In the U.S., these GM varieties of corn, soy and rapeseed may have cost the U.S. economy $12 billion since 1999 in rising farm subsidies, lower crop prices, loss of major export orders and product recalls, according to Britain’s premiere organic food association, the Soil Association.
Contrary to popular belief, farm subsides do not protect small American farmers. They do drive down the profit on crops. In the US, 10 percent of farms receive 75 percent of subsidies, and all these farms are run by agribusiness giants like Monsanto. Exporting GM crops is hampered by the fact that many countries refuse to buy genetically modified crops, including Australia, the EU (except Spain), and Japan. Product recalls, involving the use of GM crops in food products sold to countries where GM food is forbidden, is not only costly but represents an ongoing bone of contention on the world market which hampers international trade relations.
In India, where regional governmental studies show Monsanto’s GM cotton producing seven times less than an indigenous variety of cotton, farmers are drinking the toxic chemicals they formerly used to treat their fields in an effort to escape rising debt and poverty. This so-called “suicide by pesticide” is the final solution for farmers locked into Monsanto contracts that benefit no one but Monsanto.
In Columbia, where Monsanto’s RoundUp Ultra has been deployed in the war against drugs (under the name Plan Columbia), local communities and human right’s organizations are charging that Ultra is destroying indigenous food crops, water sources and indeed entire protected ecologies in the Andes. Ironically, cocaine production has jumped almost 10 percent since the plan's inception, moving higher into the mountains and decimating even more remote ecologies.
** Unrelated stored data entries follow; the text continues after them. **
Lemma identifiers_ten_digits_witness :
  get_company_tickers apple_reply !! py "AAPL" = Some (py "0000320193") /\
  length (py "0000320193") = 10%nat /\
  Forall (fun c => is_09 c = true) (py "0000320193").
Proof.
  assert (H : get_company_tickers apple_reply !! py "AAPL"
              = Some (py "0000320193")) by (vm_compute; reflexivity).
  split; [exact H|].
  destruct (identifiers_ten_digits apple_reply (py "AAPL") (py "0000320193"))
    as (Hl & Hd & _).
  - repeat constructor; simpl; lia.
  - exact H.
  - split; [exact Hl | exact Hd].
Defined.

(** Outside that range [zfill] pads nothing: an id of eleven digits stays
    eleven characters long, and a negative one keeps its sign. *)
Example eleven_digits : length (zfill 10 (str_int (10 ^ 10))) = 11%nat.
Proof. vm_compute. reflexivity. Qed.

Example negative_id : zfill 10 (str_int (-5)) = py "-000000005".
Proof. vm_compute. reflexivity. Qed.

(** ** Filing lists *)

Lemma filings_loop_step (recent : recent_filings) (cik form_type : str)
  (count : Z) (form_i : str) (rest : list str) (i : nat)
  (filings : list Filing.t) :
  filings_loop recent cik form_type count (form_i :: rest) i filings =
  if decide (form_i = form_type) then
    f <- filing_at recent cik i ;;
    if len (filings ++ [f]) >=? count then ret (filings ++ [f])
    else filings_loop recent cik form_type count rest (S i) (filings ++ [f])
  else filings_loop recent cik form_type count rest (S i) filings.
Proof.
  simpl. destruct (decide (form_i = form_type)); [|reflexivity].
  unfold filing_at.
  destruct (getitem "accessionNumber" (accessionNumber recent)) as [?|accs];
    [reflexivity|]; simpl.
  destruct (index accs i); [reflexivity|]; simpl.
  destruct (getitem "filingDate" (filingDate recent)) as [?|dates];
    [reflexivity|]; simpl.
  destruct (index dates i); [reflexivity|]; simpl.
  destruct (index _ i); reflexivity.
Qed.

(** The loop returns the records of the first matching positions, in the
    order of the array: as many of them as the count still allows, and one
    when the count allows none. *)
Lemma filings_loop_window (recent : recent_filings) (cik form_type : str)
  (count : Z) (forms : list str) : forall (i : nat) (filings out : list Filing.t),
  filings = [] \/ len filings < count ->
  filings_loop recent cik form_type count forms i filings = inr out ->
  exists recs,
    out = filings ++ recs /\
    Forall2 (fun p f => filing_at recent cik p = inr f)
      (take (Z.to_nat (Z.max 1 (count - len filings)))
         (positions_from form_type forms i)) recs.
Proof.
  induction forms as [|form_i rest IH]; intros i filings out Hinv.
  - simpl. intros [= <-]. exists []. rewrite app_nil_r, take_nil.
    split; [reflexivity | constructor].
  - rewrite filings_loop_step. simpl positions_from.
    destruct (decide (form_i = form_type)) as [_|_]; [|apply IH; exact Hinv].
    destruct (filing_at recent cik i) as [e|f] eqn:Ef; simpl; [discriminate|].
    assert (Hlen : len (filings ++ [f]) = len filings + 1).
    { unfold len. rewrite length_app. simpl. lia. }
    assert (Hpos : 0 <= len filings) by (unfold len; lia).
    destruct (len (filings ++ [f]) >=? count) eqn:E.
    + intros [= <-]. exists [f]. split; [reflexivity|].
      assert (Hone : Z.to_nat (Z.max 1 (count - len filings)) = 1%nat) by lia.
      rewrite Hone. simpl. rewrite take_0. repeat constructor. exact Ef.
    + intros H. apply IH in H as (recs & -> & Hrecs); [|right; lia].
      exists (f :: recs). split; [by rewrite <- app_assoc|].
      assert (Hn : Z.to_nat (Z.max 1 (count - len filings)) =
                   S (Z.to_nat (Z.max 1 (count - len (filings ++ [f]))))) by lia.
      rewrite Hn. simpl. constructor; assumption.
Qed.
Monsanto’s share of this American taxpayer-funded drug eradication enterprise ($1.3 billion) is more than $25 million. Ultra, a concentrated version of Roundup with added surfactants to increase its toxicity, has been implicated in the deaths of a number of children. DynCorp International (NYSE.DCP - $10.83), the company doing the spraying, is under contract to the U.S. government.
Order 81, by first forcing Iraq’s farmers to use GM seeds, and then by declaring natural seeds an infringement on Monsanto technology, will result in the sorts of tragedies seen elsewhere in the developing world, reducing Iraq’s farmers to drinking field-grade herbicides to escape financial catastrophe.
Nor will the Iraqi people benefit in terms of more food. Order 81, mandated under the dystopian title "Plant Variety Protection,” turns the agricultural world on its head by defining indigenous crops as invasive and GM crops as uniform and stable. Moreover, the six varieties of wheat developed for Iraq are primarily used in pasta. Since the Iraqis don’t eat pasta, one can only assume these food crops are destined for Western nations, leaving the average Iraqi that much closer to starvation.
Order 81, carefully crafted to look like humanitarian legislation aimed at rescuing a country decimated by half a decade of war, is in fact a Monsanto power play under U.S. government sponsorship. Farmers who do not comply will have seeds, farm implements and even land seized.
The infamous 100 Orders, of which 81 is only an instance, are clearly a ploy to allow multinationals like Monsanto to take over an entire nation. As Iraqi resentment over this privatization grows, expect continued resistance, more deaths, and ultimately a failure of democracy.
And that is perhaps the greatest tragedy of all.